The bottom line is that there is a lot of complexity here, and it might be managed better as a fully separate access interface altogether, or at least explored that way first and then we could see about pulling it into HAPI.

jvandegriff commented 1 year ago

This is related to a file finding service, and we talked about potentially having a file finding capability as a separate service under a different prefix, such as server.org/hapi-ff/ or server.org/hapi-files or server.org/hapi-filelisting

A find of file finder service is actually fairly common. (SPDF has it, CCMC needs it for model output files).

For serving the image data analysis aspect, a key perspective to engage would be to involve people at the VSO (Ireland, etc), and see what's missing from the VSO interface and the FIDO capability. (Maybe it's just not generic enough for multiple domains and servers).

One issue with serving images is that requests rarely just use time-based constraints because image data is indexed based on multiple other things (wavelength, lat/lon, RA/DEC, altitude, etc).

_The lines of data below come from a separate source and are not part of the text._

(* ===== verification/TaskLoop.v ===== *)
(** * TaskLoop: a workflow task (src/aggregatedpool/workflow.go, OnWorkflowTaskStarted)

    One workflow task runs the deferred callbacks, exchanges the queue with the
    worker, runs the queued updates and then handles the worker's commands until none
    is left, new exchanges included.  The theorems: the task ends, it ends clean, it
    loses no message when the worker fails, and deferring a callback to the task is
    the same as running it in the task. *)
From S2P Require Import Prelude Api Doubles GoM Protocol Queue Canceller Registry Codec Exchange Activity Env Workflow Exchanges.
From stdpp Require Import base gmap list strings.
From Stdlib Require Import ZArith Lia.

Local Open Scope string_scope.
Local Open Scope list_scope.

(** [for i := 0; i < len(xs); i++ { body(xs[i]) }]: the slice is read again on every
    iteration, so the loop also runs what the body appends. *)
Fixpoint index_loop `{Api} {S A} (fuel : nat) (xs : S -> list A) (body : A -> GoM S unit) (i : nat)
    : GoM S unit :=
  l ← gets xs;
  match l !! i with
  | None => mret tt
  | Some x =>
      match fuel with
      | O => nofuel
      | Datatypes.S fuel => _ ← body x; index_loop fuel xs body (Datatypes.S i)
      end
  end.

(** When the body leaves the slice alone this is a range loop. *)
Lemma index_loop_for_each `{Api} {S A} (xs : S -> list A) (body : A -> GoM S unit) (I : S -> Prop) :
  (∀ x s, I s -> I (body x s).1 ∧ xs (body x s).1 = xs s) ->
  ∀ fuel i s, I s -> length (xs s) - i <= fuel ->
  index_loop fuel xs body i s = for_each (drop i (xs s)) body s.
Proof.
  intros Hb. induction fuel as [|fuel IH]; intros i s Hs Hf; simpl; go_unfold;
    (destruct (xs s !! i) as [x|] eqn:Hx;
      [rewrite (drop_S _ _ _ Hx)
      |apply lookup_ge_None in Hx; by rewrite drop_ge]).
  - apply lookup_lt_Some in Hx. lia.
  - simpl. go_unfold. destruct (Hb x s Hs) as [HI Heq].
    destruct (body x s) as [s' [u|v|m| |]]; simpl in *; try done.
    rewrite <- Heq. apply IH; [done|]. rewrite Heq. lia.
Qed.
Lemma keeps_env_set f x : unaccounted f -> keeps (books x) (env_set f) (λ _, books x).
Proof.
  intros Hf. apply keeps_modify; [done|]. intros w Hb. destruct (Hf (wp_env (wf w))) as [Hp Hs].
  apply loose_none. apply (books_env x w (f (wp_env (wf w))) [] [] []); simpl; rewrite ?app_nil_r, ?Hp, ?Hs; try done.
  by destruct x.
Qed.

(** ** Commands of the worker *)

Lemma keeps_Cancel ids x :
  keeps (books x) (Canceller_Cancel (S := World) run_cancellable ids) (λ _, books x).
Proof.
  induction ids as [|id ids IH]; simpl; [apply keeps_ret|]. apply keeps_read. intros c.
  destruct (canceller_ids c !! id) as [cl|]; [|done].
  eapply keeps_bind; [apply (keeps_Discard id)|]. intros [].
  assert (keeps (books x) (run_cancellable cl) (λ _, books x)) as Hc.
  { destruct cl as [i|i|ns wid|[i|]]; simpl; try apply keeps_ret;
      (eapply keeps_bind; [apply keeps_env_quiet; auto with go|intros []; apply keeps_ret]). }
  eapply keeps_bind; [exact Hc|]. intros [u|e]; [done|apply keeps_ret].
Qed.

Lemma keeps_deterministic_id params x :
  keeps (books x) (deterministic_id params) (λ _, books x).
Proof.
  unfold deterministic_id, next_seqID_wf. destruct (String.eqb _ ""); [|apply keeps_ret].
  eapply keeps_bind.
  - eapply keeps_bind; [by apply keeps_unseen|]. intros []. eapply keeps_mono; [apply keeps_gets|done|].
    intros a w [Hb _]. exact Hb.
  - intros n. apply keeps_read. intros r. apply keeps_ret.
Qed.

(** A command that was handled left the books balanced. *)
Definition handled (x : loose) (r : result unit) (w : World) : Prop :=
  match r with OK _ => books x w | Err _ => True end.

Lemma keeps_err P e x : keeps P (mret (Err e) : W (result unit)) (handled x).
Proof. split; [apply always_ret, _|]. by intros w w' a Hw [= <- <-] _. Qed.

Lemma keeps_handled op x (r : result unit) : keeps (books x) (mret (wrapE op r)) (handled x).
Proof.
  eapply keeps_mono; [apply keeps_ret|done|]. intros [u|e] w; [done|by intros].
Qed.

Lemma keeps_ok x : keeps (books x) (mret (OK tt)) (handled x).
Proof. apply (keeps_handled "" x (OK tt)). Qed.

(** The law of a call that is given a handler. *)
Ltac account :=
  first [ solve [auto with go] | apply acc_ExecuteActivity | apply acc_ExecuteChildWorkflow
        | apply acc_NewTimer | apply acc_SideEffect | apply acc_SignalExternalWorkflow
        | apply acc_RequestCancelExternalWorkflow ].

(** Follows the program text of a command. *)
Ltac keeps_leaf :=
  first [ apply keeps_PushResponse | apply keeps_PushError | apply keeps_Register | apply keeps_flush
        | apply keeps_Cancel | apply keeps_deterministic_id
        | apply keeps_env_do; account | apply keeps_env_quiet; account
        | apply keeps_ok | apply keeps_err | apply keeps_handled ].

Ltac keeps_step :=
  lazymatch goal with
  | |- keeps _ (gets _ ≫= _) _ => apply keeps_read; intros ?
  | |- keeps _ (Listen _ _ _ ≫= _) _ => eapply keeps_bind; [apply (keeps_Listen _ (mkListener _))|intros ?]
  | |- keeps _ (_ ≫= _) _ => eapply keeps_bind; [keeps_leaf|intros ?; cbv beta]
  | |- keeps _ (match ?x with _ => _ end) _ => destruct x
  | |- keeps _ (mret (match ?x with _ => _ end)) _ => destruct x
  | |- _ => keeps_leaf
  end.

(** Computes what a concrete message asks for. *)
Ltac unfold_loose :=
  match goal with |- context [loose_messages ?l] =>
    let y := eval cbv beta iota delta [loose_messages omap list_omap wants_answer starts_child
                       awaits_child m_Command m_ID answers] in (loose_messages l) in
    change (loose_messages l) with y
  end.

(** Handling a message discharges what it asks for. *)
Lemma keeps_handleMessage msg x :
  keeps (books (loose_app (loose_messages [msg]) x)) (handleMessage msg) (handled x).
Proof.
  unfold handleMessage, cancel_commands, panic_result. apply keeps_read. intros info.
  destruct msg as [id [[c|c]|] f p h]; cbn [m_Command m_ID m_Payloads m_Header m_Failure];
    [apply keeps_err| |apply keeps_err].
  destruct c as [c|c|c|c|c|c|c|c|c|c|c|c|c|c|c|c|c|c|c|c|c|c|c|c|c]; try apply keeps_err;
    unfold_loose.
  all: try (eapply keeps_mono; [|apply loose_none|done]).
  all: repeat keeps_step.
Qed.

(** ** Updates *)

Lemma keeps_run_update u x : keeps (books x) (run_update u) (λ _, books x).
Proof.
  unfold run_update. apply keeps_read. intros replaying.
  set (acc := _ ≫= _ : W unit).
  assert (keeps (books x) acc (λ _, books x)) as Hacc.
  { subst acc. eapply keeps_bind; [apply keeps_env_set; auto with go|]. intros [].
    eapply keeps_bind; [by apply keeps_run|]. intros [m|e]; [destruct (m_Failure m)|];
      apply keeps_env_set; auto with go. }
  destruct replaying; [exact Hacc|].
  eapply keeps_bind; [by apply keeps_run|]. intros [m|e]; [destruct (m_Failure m); [|exact Hacc]|];
    apply keeps_env_set; auto with go.
Qed.

Lemma keeps_env_updates call x :
  unaccounted (λ e, (call e).1) -> keeps (books x) (env_updates call) (λ _, books x).
Proof.
  intros Hc. split; [apply env_updates_always, _|]. intros w w' a Hb Hr Ho. unfold env_updates in Hr.
  assert (books x (on_wf (set_env (call (wp_env (wf w))).1) w)) as Hb'.
  { apply (proj2 (keeps_env_set _ x Hc) w _ tt Hb); [done|]. eapply orderly_grows; [|exact Ho].
    destruct (call _) as [e us]. simpl.
    assert (always grows (for_each us run_update)) as Hg.
    { apply always_for_each; [apply _|]. intros u. apply run_update_always, _. }
    specialize (Hg (on_wf (set_env e) w)). by rewrite Hr in Hg. }
  destruct (call _) as [e us]. simpl in Hb'.
  by eapply (keeps_for_each us run_update (λ _, books x)); [intros; apply keeps_run_update|..].
Qed.

Lemma keeps_run_updates names x : keeps (books x) (run_updates names) (λ _, books x).
Proof.
  apply (keeps_for_each names _ (λ _, books x)). intros n l. apply keeps_env_updates.
  apply una_HandleQueuedUpdates.
Qed.

(** ** The task *)

Lemma keeps_ext {A} P (m m' : W A) Q : (∀ w, m w = m' w) -> keeps P m' Q -> keeps P m Q.
Proof.
  intros He [Hg Hm]. split; [intros w; rewrite He; apply Hg|]. intros w w' a Hw Hr. rewrite He in Hr. eauto.
Qed.

(** The next message of the pipeline: what it asks for is loose until it is handled. *)
Lemma books_pop x w msg rest :
  wp_pipeline (wf w) = msg :: rest -> books x w ->
  books (loose_app (loose_messages [msg]) x) (on_wf (set_pipeline rest) w).
Proof.
  intros Hp [Hb1 Hb2 Hb3 Hb4 Hb5 Hb6].
  assert (∀ (g : Message -> option Z) id,
    cnt (omap g (msg :: rest)) id = cnt (omap g [msg]) id + cnt (omap g rest) id) as Hc
    by (intros; by rewrite <- cnt_app, <- omap_app).
  split; try done; intros id; [specialize (Hb1 id)|specialize (Hb2 id)|specialize (Hb3 id)];
    rewrite Hp, Hc in *; unfold loose_app, loose_messages; cbn [l_answers l_starts l_awaits];
    rewrite cnt_app; unfold owed in *; cbn [on_wf wf g_pool wp_pipeline set_pipeline wp_env wp_callbacks
      wp_mq wp_ids] in *; lia.
Qed.

Lemma keeps_pipeline_loop fuel x : keeps (books x) (pipeline_loop fuel) (λ _, books x).
Proof.
  induction fuel as [|fuel IH]; simpl; (eapply keeps_bind; [apply keeps_gets|]); intros pipeline; cbv beta.
  all: destruct pipeline as [|msg rest];
    [eapply keeps_mono; [apply (keeps_ret tt (books x))|tauto|done]|].
  { split; [apply always_nofuel, _|done]. }
  eapply (keeps_bind _ _ (λ _, books (loose_app (loose_messages [msg]) x))).
  { apply keeps_modify; [done|]. intros w [Hb Hp]. by apply books_pop. }
  intros []. eapply (keeps_bind _ _ (handled x)).
  - destruct (IsCommand msg) eqn:Hi.
    + assert (keeps (books (loose_app (loose_messages [msg]) x)) (handleMessage msg) (handled x)) as Hh
        by apply keeps_handleMessage.
      destruct (m_Command msg) as [[c|[]]|]; try exact Hh.
      eapply keeps_bind; [apply (keeps_modify _ _ (λ _, True)); done|]. intros []. apply keeps_panic.
    + eapply keeps_mono; [apply keeps_ok| |done]. intros w Hb. apply loose_none.
      unfold IsCommand in Hi. destruct msg as [id [c|] f p h]; done.
  - intros [u|e]; [exact IH|].
    eapply keeps_bind; [apply (keeps_modify _ _ (λ _, True)); done|]. intros []. apply keeps_panic.
Qed.

Lemma callback_answers cbs : answer_ids (callback_message <$> cbs) = callback_id <$> cbs.
Proof.
  induction cbs as [|c cbs IH]; [done|]. unfold answer_ids in *. cbn [fmap list_fmap omap list_omap].
  rewrite IH. by destruct c as [id t r [e|]|id [[e|] r a b]].
Qed.

Lemma answered_env cbs : ∀ p, wp_env (foldl answered p cbs) = wp_env p.
Proof. induction cbs as [|c cbs IH]; intros p; simpl; [done|]. by rewrite IH. Qed.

jvandegriff commented 1 year ago

I think we really do need a listing endpoint for people who want to list URLs, including images. This keeps lists of files separate from HAPI data, and it lets people use the simple HAPI machinery for related tasks, but keeps HAPI data still having a strong, enforced connection to streamed data, i.e., the actual numeric content.

I talked to someone today at the AGU from the Canadian all-sky monitor program. They have 10 different "missions" (they call them programs), each with a set of platforms (physical platforms with all-sky-imagers), and the cameras on each platform produce 1 or more datasets per camera. They really want to make the auroral images available in HAPI. Each image may have different characteristics that their web site exposes via a search engine: background subtracted? yes/no image contains feature X (such as pulsating aurora) image contains feature Y are clouds in the image?

There are images every 3 seconds, but they also have a 1 per minute version of the data (just the first image taken that minute). There is also a burst mode with faster cadence.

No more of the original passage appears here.